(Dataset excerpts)

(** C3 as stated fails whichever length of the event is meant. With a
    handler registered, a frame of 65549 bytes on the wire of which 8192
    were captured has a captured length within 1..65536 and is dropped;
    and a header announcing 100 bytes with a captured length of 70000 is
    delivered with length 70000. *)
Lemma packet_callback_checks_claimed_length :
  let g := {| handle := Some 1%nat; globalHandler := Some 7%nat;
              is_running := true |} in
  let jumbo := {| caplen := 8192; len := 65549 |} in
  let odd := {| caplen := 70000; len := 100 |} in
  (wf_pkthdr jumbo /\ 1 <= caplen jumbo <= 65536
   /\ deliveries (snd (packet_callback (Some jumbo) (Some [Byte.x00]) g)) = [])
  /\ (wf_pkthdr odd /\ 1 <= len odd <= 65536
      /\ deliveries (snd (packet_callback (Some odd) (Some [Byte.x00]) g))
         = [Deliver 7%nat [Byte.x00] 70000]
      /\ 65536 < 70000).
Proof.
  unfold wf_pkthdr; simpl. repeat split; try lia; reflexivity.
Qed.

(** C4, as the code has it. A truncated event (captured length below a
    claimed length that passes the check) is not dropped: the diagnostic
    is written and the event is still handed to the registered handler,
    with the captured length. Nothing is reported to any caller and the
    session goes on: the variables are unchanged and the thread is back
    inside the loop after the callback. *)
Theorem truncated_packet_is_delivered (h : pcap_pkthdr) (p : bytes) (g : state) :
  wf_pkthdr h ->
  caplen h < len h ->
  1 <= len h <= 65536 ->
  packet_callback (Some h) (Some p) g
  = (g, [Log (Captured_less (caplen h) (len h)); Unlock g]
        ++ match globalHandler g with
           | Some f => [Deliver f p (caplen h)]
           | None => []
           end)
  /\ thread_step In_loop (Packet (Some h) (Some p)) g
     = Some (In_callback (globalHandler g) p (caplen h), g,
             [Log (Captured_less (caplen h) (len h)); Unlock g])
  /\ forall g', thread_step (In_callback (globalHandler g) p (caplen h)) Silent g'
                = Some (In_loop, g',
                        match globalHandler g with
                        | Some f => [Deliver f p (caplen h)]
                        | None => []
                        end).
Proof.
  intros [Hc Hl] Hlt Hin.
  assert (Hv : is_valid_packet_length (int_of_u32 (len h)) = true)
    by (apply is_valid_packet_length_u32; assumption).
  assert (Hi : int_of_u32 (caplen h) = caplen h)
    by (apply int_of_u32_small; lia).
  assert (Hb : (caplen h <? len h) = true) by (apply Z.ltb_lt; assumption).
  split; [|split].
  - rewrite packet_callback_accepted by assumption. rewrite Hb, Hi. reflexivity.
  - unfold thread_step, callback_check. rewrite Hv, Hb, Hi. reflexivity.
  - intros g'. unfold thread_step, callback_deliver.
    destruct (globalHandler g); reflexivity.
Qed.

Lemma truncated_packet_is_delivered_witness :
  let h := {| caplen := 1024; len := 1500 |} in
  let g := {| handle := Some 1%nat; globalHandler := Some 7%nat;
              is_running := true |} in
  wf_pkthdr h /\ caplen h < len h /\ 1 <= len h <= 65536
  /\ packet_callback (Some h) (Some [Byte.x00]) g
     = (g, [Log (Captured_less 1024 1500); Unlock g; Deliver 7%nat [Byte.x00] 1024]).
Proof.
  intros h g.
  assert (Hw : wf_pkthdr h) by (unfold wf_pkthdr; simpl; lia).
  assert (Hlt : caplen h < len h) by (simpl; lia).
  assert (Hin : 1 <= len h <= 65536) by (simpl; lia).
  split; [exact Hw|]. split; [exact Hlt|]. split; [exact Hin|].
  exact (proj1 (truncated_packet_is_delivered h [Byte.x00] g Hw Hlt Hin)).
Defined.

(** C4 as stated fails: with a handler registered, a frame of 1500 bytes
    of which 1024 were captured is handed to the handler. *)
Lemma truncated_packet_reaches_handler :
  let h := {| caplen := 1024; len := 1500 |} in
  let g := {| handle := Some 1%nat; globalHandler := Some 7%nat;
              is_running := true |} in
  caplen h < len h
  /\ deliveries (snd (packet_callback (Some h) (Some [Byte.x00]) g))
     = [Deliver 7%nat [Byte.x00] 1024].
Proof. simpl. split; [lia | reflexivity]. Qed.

*Action item:*
All entries shown above should be printed again exactly.

*Worked solution:*
(** C3 as stated fails whichever length of the event is meant. With a
    handler registered, a frame of 65549 bytes on the wire of which 8192
    were captured has a captured length within 1..65536 and is dropped;
    and a header announcing 100 bytes with a captured length of 70000 is
    delivered with length 70000. *)
Lemma packet_callback_checks_claimed_length :
  let g := {| handle := Some 1%nat; globalHandler := Some 7%nat;
              is_running := true |} in
  let jumbo := {| caplen := 8192; len := 65549 |} in
  let odd := {| caplen := 70000; len := 100 |} in
  (wf_pkthdr jumbo /\ 1 <= caplen jumbo <= 65536
   /\ deliveries (snd (packet_callback (Some jumbo) (Some [Byte.x00]) g)) = [])
  /\ (wf_pkthdr odd /\ 1 <= len odd <= 65536
      /\ deliveries (snd (packet_callback (Some odd) (Some [Byte.x00]) g))
         = [Deliver 7%nat [Byte.x00] 70000]
      /\ 65536 < 70000).
Proof.
  unfold wf_pkthdr; simpl. repeat split; try lia; reflexivity.
Qed.

(** C4, as the code has it. A truncated event (captured length below a
    claimed length that passes the check) is not dropped: the diagnostic
    is written and the event is still handed to the registered handler,
    with the captured length. Nothing is reported to any caller and the
    session goes on: the variables are unchanged and the thread is back
    inside the loop after the callback. *)
Theorem truncated_packet_is_delivered (h : pcap_pkthdr) (p : bytes) (g : state) :
  wf_pkthdr h ->
  caplen h < len h ->
  1 <= len h <= 65536 ->
  packet_callback (Some h) (Some p) g
  = (g, [Log (Captured_less (caplen h) (len h)); Unlock g]
        ++ match globalHandler g with
           | Some f => [Deliver f p (caplen h)]
           | None => []
           end)
  /\ thread_step In_loop (Packet (Some h) (Some p)) g
     = Some (In_callback (globalHandler g) p (caplen h), g,
             [Log (Captured_less (caplen h) (len h)); Unlock g])
  /\ forall g', thread_step (In_callback (globalHandler g) p (caplen h)) Silent g'
                = Some (In_loop, g',
                        match globalHandler g with
                        | Some f => [Deliver f p (caplen h)]
                        | None => []
                        end).
Proof.
  intros [Hc Hl] Hlt Hin.
  assert (Hv : is_valid_packet_length (int_of_u32 (len h)) = true)
    by (apply is_valid_packet_length_u32; assumption).
  assert (Hi : int_of_u32 (caplen h) = caplen h)
    by (apply int_of_u32_small; lia).
  assert (Hb : (caplen h <? len h) = true) by (apply Z.ltb_lt; assumption).
  split; [|split].
  - rewrite packet_callback_accepted by assumption. rewrite Hb, Hi. reflexivity.
  - unfold thread_step, callback_check. rewrite Hv, Hb, Hi. reflexivity.
  - intros g'. unfold thread_step, callback_deliver.
    destruct (globalHandler g); reflexivity.
Qed.

Lemma truncated_packet_is_delivered_witness :
  let h := {| caplen := 1024; len := 1500 |} in
  let g := {| handle := Some 1%nat; globalHandler := Some 7%nat;
              is_running := true |} in
  wf_pkthdr h /\ caplen h < len h /\ 1 <= len h <= 65536
  /\ packet_callback (Some h) (Some [Byte.x00]) g
     = (g, [Log (Captured_less 1024 1500); Unlock g; Deliver 7%nat [Byte.x00] 1024]).
Proof.
  intros h g.
  assert (Hw : wf_pkthdr h) by (unfold wf_pkthdr; simpl; lia).
  assert (Hlt : caplen h < len h) by (simpl; lia).
  assert (Hin : 1 <= len h <= 65536) by (simpl; lia).
  split; [exact Hw|]. split; [exact Hlt|]. split; [exact Hin|].
  exact (proj1 (truncated_packet_is_delivered h [Byte.x00] g Hw Hlt Hin)).
Defined.

(** C4 as stated fails: with a handler registered, a frame of 1500 bytes
    of which 1024 were captured is handed to the handler. *)
Lemma truncated_packet_reaches_handler :
  let h := {| caplen := 1024; len := 1500 |} in
  let g := {| handle := Some 1%nat; globalHandler := Some 7%nat;
              is_running := true |} in
  caplen h < len h
  /\ deliveries (snd (packet_callback (Some h) (Some [Byte.x00]) g))
     = [Deliver 7%nat [Byte.x00] 1024].
Proof. simpl. split; [lia | reflexivity]. Qed.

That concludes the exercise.